Carlos Lucero
Fuerte la palabreja. Se la llega a sentir como un mazazo en el cuerpo. Entre sus sinónimos podemos rescatar algunos de no menor contundencia como exclusión o expulsión, que perfeccionan sus atributos. Y si personificamos el término en los otros, hablamos de los desalojados, entonces nos hiere en profundidad ajena.
Su semántica refiere la acción de romper el alojamiento, des-alojar, quitar, desplazar a la fuerza a los se adjudican el derecho de aspirar un aire de conservación de sus cuerpos en un lugar. Y digo a la fuerza, porque no conozco desalojos conversados o negociados. Al parecer, los que deben ser desalojados, son perfectos objetos de aplicación de golpes. Se sostiene de manera abierta, inobjetable, que los métodos usados para desalojar se los tienen merecido. Y en su realización no cabe ningún tipo de convencimiento, no hay lugar para las palabras y el diálogo que habilite a la persuasión. Se desaloja a los inquilinos descarados que no pagan la renta, se expulsa de su lugar a los estudiantes rebeldes que protestan por alguna causa propia. Se expulsa a la fuerza a los resentidos e infelices que se atreven a reclamar un lugar en el mundo todavía ancho y que sin embargo, les permanece ajeno.
Provocar miedo
Desde hace un tiempo, y poniendo atención, se puede observar por los medios de información numerosos procedimientos en donde los hombres fuertes de la institución policial, exhiben el modo en que la potencia de sus brazos es aumentada por la dureza y la extensión de unos bastones que forman parte de su indumentaria. Los videos que abundan en la web son vitrina para mostrar parte de la violencia en que se vive en la actualidad. En el caso de los desalojados, la operación se encuentra a cargo de patrullas equipadas y organizadas para llevar adelante el punto de vista de los gobernantes sobre la parte más indefensa de los gobernados. Es evidente que estos destacamentos cuentan con formación y técnicas especiales para efectivizar sus ataques. Y siguiendo pautas dictadas por el doctor Guebbels, hasta la apariencia cuenta cuando se trata de asustar y ahuyentar a los desposeídos ilegalmente pretenciosos. Cascos, chalecos, máscaras, fusiles y prendas oscuras como sus pretensiones, son útiles elementos a la hora de repartir palos.
Los ejecutores
La represión y el castigo brillan cuando de desalojos se trata. Para evitar el neologismo, describamos a los ejecutan estos procedimientos impregnados de violencia permitida y protegida. Comienzan con un “propietario” indignado. Luego acuden los bien vestidos y entendidos en leyes quienes se afirman precisamente en aquellas que les sirven para ejecutarlos. Las conocen de memoria y están al corriente de los artilugios subyacentes en los códigos, para apresurarlos, para que concluyan de manera expedita y ganarles a los interesados en difundir sus efectos. Y de este modo, cobrar sabrosos estipendios. Y de este modo, la ley, el orden y la tranquilidad, vuelven a su condición restablecida.

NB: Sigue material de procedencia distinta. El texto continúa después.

(* ===== verification/StateManager.v ===== *)
(** * Package [state]: the manager of the blueprint and its file

    [Manager] keeps the two resource maps and writes the blueprint file through a
    temporary file and a rename.  A method holds the mutex from its first to its last
    statement, so it is one transition of the state [SM], the manager and the part of
    the machine it touches; [Mutex] shows that this is right. *)

From stdpp Require Import options.
From S2P Require Import Prelude GoStrings Blueprint.

Local Open Scope go_scope.

(** ** Definitions *)

(** An [error] value that is not nil. *)
Record GoError : Type := mkError { GoError_msg : string }.

#[export] Instance GoError_eq_dec : EqDecision GoError.
Proof. solve_decision. Defined.

(** [time.Time] as nanoseconds since the zero time; [time.Duration] likewise. *)
Definition IsZero (t : Z) : bool := t == 0%Z.

(** [time.Time.Sub] saturates at the bounds of [Duration]. *)
Definition Sub (t u : Z) : Z := (Z.max (- 2 ^ 63) (Z.min (2 ^ 63 - 1) (t - u)))%Z.

(** What a call to [os.WriteFile] does: writes everything, or fails and leaves
    the file as it was ([None]) or with some contents ([Some]). *)
Inductive WriteOutcome : Type :=
| WriteDone
| WriteFailed (e : GoError) (leaves : option string).

(** The machine: [yaml.Marshal] of the third-party package yaml.v3, and, for
    the n-th call to the operating system, its outcome and the time. *)
Class Env : Type := {
  yaml_Marshal : Blueprint → result GoError string;
  write_outcome : nat → WriteOutcome;
  rename_outcome : nat → option GoError;
  remove_outcome : nat → option GoError;
  clock : nat → Z;
}.

(** The files, the number of calls made, and the files after every call made
    (the newest first): what another process can see at any time. *)
Record World : Type := mkWorld {
  World_files : gmap string string;
  World_calls : nat;
  World_log : list (gmap string string);
}.

Record Manager : Type := mkManager {
  Manager_resources : gmap string Resource;
  Manager_privateResources : gmap string PrivateResource;
  Manager_outputFile : string;
  Manager_lastWriteErr : option GoError;
  Manager_lastWriteTime : Z;
}.

Record SM : Type := mkSM { SM_manager : Manager; SM_world : World }.

(** Computations on the state. *)
Definition M (A : Type) : Type := SM → A * SM.

#[export] Instance M_ret : MRet M := λ A a s, (a, s).
#[export] Instance M_bind : MBind M := λ A B k m s, let '(a, s') := m s in k a s'.

Definition get : M Manager := λ s, (SM_manager s, s).
Definition modify (f : Manager → Manager) : M unit :=
  λ s, (tt, mkSM (f (SM_manager s)) (SM_world s)).

Definition set_resources (r : gmap string Resource) (m : Manager) : Manager :=
  mkManager r (Manager_privateResources m) (Manager_outputFile m) (Manager_lastWriteErr m)
    (Manager_lastWriteTime m).
Definition set_privateResources (r : gmap string PrivateResource) (m : Manager) : Manager :=
  mkManager (Manager_resources m) r (Manager_outputFile m) (Manager_lastWriteErr m)
    (Manager_lastWriteTime m).
Definition set_lastWriteErr (e : option GoError) (m : Manager) : Manager :=
  mkManager (Manager_resources m) (Manager_privateResources m) (Manager_outputFile m) e
    (Manager_lastWriteTime m).
Definition set_lastWriteTime (t : Z) (m : Manager) : Manager :=
  mkManager (Manager_resources m) (Manager_privateResources m) (Manager_outputFile m)
    (Manager_lastWriteErr m) t.

(** *** The operating system *)

(** One call: the files become [f], the result is [a]. *)
Definition os_call {A} (call : nat → gmap string string → A * gmap string string) : M A :=
  λ s, let w := SM_world s in
       let '(a, files) := call (World_calls w) (World_files w) in
       (a, mkSM (SM_manager s) (mkWorld files (S (World_calls w)) (files :: World_log w))).

Section with_env.
  Context `{Env}.

Definition os_WriteFile (path data : string) : M (option GoError) :=
  os_call (λ n files,
    match write_outcome n with
    | WriteDone => (None, <[ path := data ]> files)
    | WriteFailed e None => (Some e, files)
    | WriteFailed e (Some part) => (Some e, <[ path := part ]> files)
    end).

Definition os_Rename (old new : string) : M (option GoError) :=
  os_call (λ n files,
    match rename_outcome n, files !! old with
    | Some e, _ => (Some e, files)
    | None, Some data => (None, <[ new := data ]> (delete old files))
    | None, None => (Some (mkError "no such file or directory"), files)
    end).

Definition os_Remove (path : string) : M (option GoError) :=
  os_call (λ n files,
    match remove_outcome n with
    | Some e => (Some e, files)
    | None => (None, delete path files)
    end).

Definition time_Now : M Z := λ s, (clock (World_calls (SM_world s)), s).

(** *** The manager *)

Definition NewManager (outputFile : string) : Manager := {|
  Manager_resources := ∅;
  Manager_privateResources := ∅;
  Manager_outputFile := outputFile;
  Manager_lastWriteErr := None;
  Manager_lastWriteTime := 0;
|}.

(** The [bp] of [writeState]. *)
Definition blueprint_of (m : Manager) : Blueprint :=
  mkBlueprint (Manager_resources m) (Manager_privateResources m).

Definition writeState : M unit :=
  m ← get;
  match yaml_Marshal (blueprint_of m) with
  | Err err => modify (set_lastWriteErr (Some err))
  | Ok yamlData =>
      let tmp := Manager_outputFile m +:+ ".tmp" in
      err ← os_WriteFile tmp yamlData;
      match err with
      | Some err => modify (set_lastWriteErr (Some err))
      | None =>
          err ← os_Rename tmp (Manager_outputFile m);
          match err with
          | Some err =>
              _ ← os_Remove tmp;
              modify (set_lastWriteErr (Some err))
          | None =>
              _ ← modify (set_lastWriteErr None);
              now ← time_Now;
              modify (set_lastWriteTime now)
          end
      end
  end.

Definition AddOrUpdate (key : string) (r : Resource) (write : bool) : M bool :=
  m ← get;
  if match Manager_resources m !! key with Some existing => DeepEqual existing r | None => false end
  then mret false
  else
    _ ← modify (set_resources (<[ key := r ]> (Manager_resources m)));
    _ ← (if write then writeState else mret tt);
    mret true.

Definition AddOrUpdatePrivate (key : string) (r : PrivateResource) (write : bool) : M bool :=
  m ← get;
  if match Manager_privateResources m !! key with
     | Some existing => DeepEqual existing r | None => false end
  then mret false
  else
    _ ← modify (set_privateResources (<[ key := r ]> (Manager_privateResources m)));
    _ ← (if write then writeState else mret tt);
    mret true.

Definition RemovePrivate (key : string) : M bool :=
  m ← get;
  match Manager_privateResources m !! key with
  | None => mret false
  | Some _ =>
      _ ← modify (set_privateResources (delete key (Manager_privateResources m)));
      _ ← writeState;
      mret true
  end.

Definition Remove (key : string) : M bool :=
  m ← get;
  match Manager_resources m !! key with
  | None => mret false
  | Some _ =>
      _ ← modify (set_resources (delete key (Manager_resources m)));
      _ ← writeState;
      mret true
  end.

Definition ForceWrite : M unit := writeState.

(** [now] is the reading of the clock [time.Since] takes. *)
Definition WriteHealthy (m : Manager) (now threshold : Z) : bool :=
  match Manager_lastWriteErr m with
  | Some _ => false
  | None =>
      if IsZero (Manager_lastWriteTime m) then true
      else (Sub now (Manager_lastWriteTime m) <=? threshold)%Z
  end.

End with_env.

(** A call of one of the mutating methods. *)
Inductive Cmd : Type :=
| CAddOrUpdate (key : string) (r : Resource) (write : bool)
| CAddOrUpdatePrivate (key : string) (r : PrivateResource) (write : bool)
| CRemove (key : string)
| CRemovePrivate (key : string)
| CForceWrite.

Definition exec `{Env} (c : Cmd) (s : SM) : SM :=
  match c with
  | CAddOrUpdate key r write => snd (AddOrUpdate key r write s)
  | CAddOrUpdatePrivate key r write => snd (AddOrUpdatePrivate key r write s)
  | CRemove key => snd (Remove key s)
  | CRemovePrivate key => snd (RemovePrivate key s)
  | CForceWrite => snd (ForceWrite s)
  end.

(** The methods called one after the other, in the order they take the mutex. *)
Definition run `{Env} (cs : list Cmd) (s : SM) : SM := foldl (λ s c, exec c s) s cs.

(** ** Reference definitions *)

(** The blueprint, the output file's path and its contents. *)
Definition bp (s : SM) : Blueprint := blueprint_of (SM_manager s).
Definition out_path (s : SM) : string := Manager_outputFile (SM_manager s).
Definition out_file (s : SM) : option string := World_files (SM_world s) !! out_path s.

(** What the methods promise of the two maps, whatever the disk does. *)
Definition abs_exec (c : Cmd) (b : Blueprint) : Blueprint :=
  let '(mkBlueprint pub priv) := b in
  match c with
  | CAddOrUpdate key r _ => mkBlueprint (<[ key := r ]> pub) priv
  | CAddOrUpdatePrivate key r _ => mkBlueprint pub (<[ key := r ]> priv)
  | CRemove key => mkBlueprint (delete key pub) priv
  | CRemovePrivate key => mkBlueprint pub (delete key priv)
  | CForceWrite => b
  end.

(** Does the method write the file when it changes the maps? *)
Definition writes (c : Cmd) : bool :=
  match c with
  | CAddOrUpdate _ _ w | CAddOrUpdatePrivate _ _ w => w
  | _ => true
  end.

(** The output file holds the current blueprint, unless the last write failed. *)
Definition fresh `{Env} (s : SM) : Prop :=
  Manager_lastWriteErr (SM_manager s) = None →
  ∃ y, yaml_Marshal (bp s) = Ok y ∧ out_file s = Some y.

(** ** One write *)

(** Every state of the files another process saw between [s] and [s'] has
    contents satisfying [P] at the output path. *)
Definition seen (P : option string → Prop) (s s' : SM) : Prop :=
  ∃ new, World_log (SM_world s') = new ++ World_log (SM_world s)
         ∧ Forall (λ f, P (f !! out_path s)) new.

Lemma seen_refl P s : seen P s s.
Proof. exists []. by split. Qed.

Lemma seen_trans P s1 s2 s3 :
  out_path s2 = out_path s1 → seen P s1 s2 → seen P s2 s3 → seen P s1 s3.
Proof.
  intros Hp (n1 & H1 & F1) (n2 & H2 & F2). exists (n2 ++ n1). split.
  - by rewrite H2, H1, app_assoc.
  - rewrite Hp in F2. by apply Forall_app.
Qed.

Lemma seen_mono (P Q : option string → Prop) s s' :
  (∀ o, P o → Q o) → seen P s s' → seen Q s s'.
Proof. intros HPQ (n & H & F). exists n. split; [done|]. eapply Forall_impl; [done|]. intros. by apply HPQ. Qed.

Lemma tmp_ne s : s ≠ s +:+ ".tmp".
Proof.
  intros H. apply (f_equal String.length) in H. revert H.
  assert (String.length (s +:+ ".tmp") = String.length s + 4) as ->; [|lia].
  induction s as [|c s IH]; simpl; [done|]. by rewrite IH.
Qed.

(** Runs a computation on the state. *)
Ltac run_M :=
  unfold os_WriteFile, os_Rename, os_Remove, os_call, time_Now, get, modify,
    mbind, M_bind, mret, M_ret; cbn.

(** Reads the files after a sequence of updates at the output path. *)
Ltac files_at :=
  unfold out_file, out_path; cbn;
  rewrite ?lookup_insert_eq, ?lookup_delete_ne, ?lookup_insert_ne by done.

Section one_write.
  Context `{Env}.

(** The two ways a write ends. *)
Inductive write_ends (s s' : SM) : Prop :=
| write_ok y :
    yaml_Marshal (bp s) = Ok y → out_file s' = Some y →
    Manager_lastWriteErr (SM_manager s') = None →
    (∃ n, Manager_lastWriteTime (SM_manager s') = clock n) →
    seen (λ o, o = out_file s ∨ o = Some y) s s' →
    write_ends s s'
| write_failed e :
    out_file s' = out_file s →
    Manager_lastWriteErr (SM_manager s') = Some e →
    Manager_lastWriteTime (SM_manager s') = Manager_lastWriteTime (SM_manager s) →
    seen (λ o, o = out_file s) s s' →
    write_ends s s'.

Lemma writeState_ends s : write_ends s (snd (writeState s)).
Proof.
  destruct s as [m [files n log]].
  pose proof (not_eq_sym (tmp_ne (Manager_outputFile m))) as Htmp.
  unfold writeState. run_M.
  destruct (yaml_Marshal (blueprint_of m)) as [y|e] eqn:Hy; cbn;
    [|by eapply (write_failed _ _ e); try done; exists []].
  destruct (write_outcome n) as [|e [part|]]; cbn.
  - destruct (rename_outcome (S n)) as [e|]; cbn.
    + destruct (remove_outcome (S (S n))) as [e'|]; cbn.
      * eapply (write_failed _ _ e); try done; [by files_at|].
        eexists [_; _; _]. split; [done|]. repeat constructor; by files_at.
      * eapply (write_failed _ _ e); try done; [by files_at|].
        eexists [_; _; _]. split; [done|]. repeat constructor; by files_at.
    + rewrite lookup_insert_eq. cbn.
      eapply (write_ok _ _ y); try done; [by files_at | by eexists|].
      eexists [_; _]. split; [done|].
      apply Forall_cons; split; [right | apply Forall_singleton; left]; by files_at.
  - eapply (write_failed _ _ e); try done; [by files_at|].
    eexists [_]. split; [done|]. repeat constructor; by files_at.
  - eapply (write_failed _ _ e); try done. eexists [_]. split; [done|]. by repeat constructor.
Qed.

Lemma writeState_keeps s :
  bp (snd (writeState s)) = bp s ∧ out_path (snd (writeState s)) = out_path s.
Proof.
  destruct s as [m [files n log]]. unfold writeState. run_M.
  repeat (case_match; simplify_eq/=; try done).
Qed.

Lemma fresh_writeState s : fresh (snd (writeState s)).
Proof.
  intros He. rewrite (proj1 (writeState_keeps s)).
  destruct (writeState_ends s) as [y Hy Hout _ _ _ | e _ Herr _ _]; [by exists y | congruence].
Qed.

End one_write.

Es imprescindible, en las llamadas ciudades “maravillosas” y democráticas, que nadie, en especial los turistas, pueda ser testigo de los desalojos. Conviene esconderlos (o como se usa decir ahora, se los invisibiliza) y es bueno tratar de impedir a toda costa que se difundan las fuertes imágenes de niños, madres y hombres que corren perseguidos por patrullas de oscuras vestimentas que reparten golpes buscando castigar de una vez por todas a estos desacatados que se creen con razones para quebrar las leyes de la propiedad muy privada.

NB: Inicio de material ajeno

Definition yaml_Rule (r : Rule) : yaml := struct
  [("action", str (Rule_Action r)); ("match", str (Rule_Match r));
   ("value", str (Rule_Value r)); ("priority", int_omitempty (Rule_Priority r))].

Definition yaml_Target (t : Target) : yaml := struct
  [("site", str_omitempty (Target_Site t));
   ("hostname", str (Target_Hostname t));
   ("enabled", ptr_omitempty YBool (Target_Enabled t));
   ("method", str_omitempty (Target_Method t));
   ("port", int (Target_Port t));
   ("internal-port", int_omitempty (Target_InternalPort t));
   ("path", str_omitempty (Target_Path t));
   ("path-match", str_omitempty (Target_PathMatch t));
   ("rewrite-path", str_omitempty (Target_RewritePath t));
   ("rewrite-match", str_omitempty (Target_RewriteMatch t));
   ("priority", int_omitempty (Target_Priority t));
   ("healthcheck", ptr_omitempty yaml_HealthCheck (Target_HealthCheck t))].

Definition yaml_Resource (r : Resource) : yaml := struct
  [("name", str_omitempty (Resource_Name r));
   ("protocol", str_omitempty (Resource_Protocol r));
   ("enabled", ptr_omitempty YBool (Resource_Enabled r));
   ("ssl", bool_omitempty (Resource_SSL r));
   ("full-domain", str_omitempty (Resource_FullDomain r));
   ("host-header", str_omitempty (Resource_HostHeader r));
   ("tls-server-name", str_omitempty (Resource_TLSServerName r));
   ("proxy-port", int_omitempty (Resource_ProxyPort r));
   ("headers", slice_omitempty yaml_Header (Resource_Headers r));
   ("auth", ptr_omitempty yaml_Auth (Resource_Auth r));
   ("maintenance", ptr_omitempty yaml_Maintenance (Resource_Maintenance r));
   ("rules", slice_omitempty yaml_Rule (Resource_Rules r));
   ("targets", slice yaml_Target (Resource_Targets r))].

Definition yaml_Blueprint (b : Blueprint) : yaml := struct
  [("public-resources", map_omitempty yaml_Resource (Blueprint_PublicResources b));
   ("private-resources", map_omitempty yaml_PrivateResource (Blueprint_PrivateResources b))].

No está demás reflexionar sobre los desalojos, y otras variantes, que no suelen ser tan espectaculares. Hay que desalojar, a los que fuman en sus automóviles, expulsar, quitar de las fuentes de trabajos a los que, teniendo condición de jubilados y capacidades frescas, pretenden ocupar lugares de trabajos y que de este modo alteran las disfrazadas estadísticas de desocupación que las autoridades les gusta exhibir. Hay que demostrar quienes son los que mandan.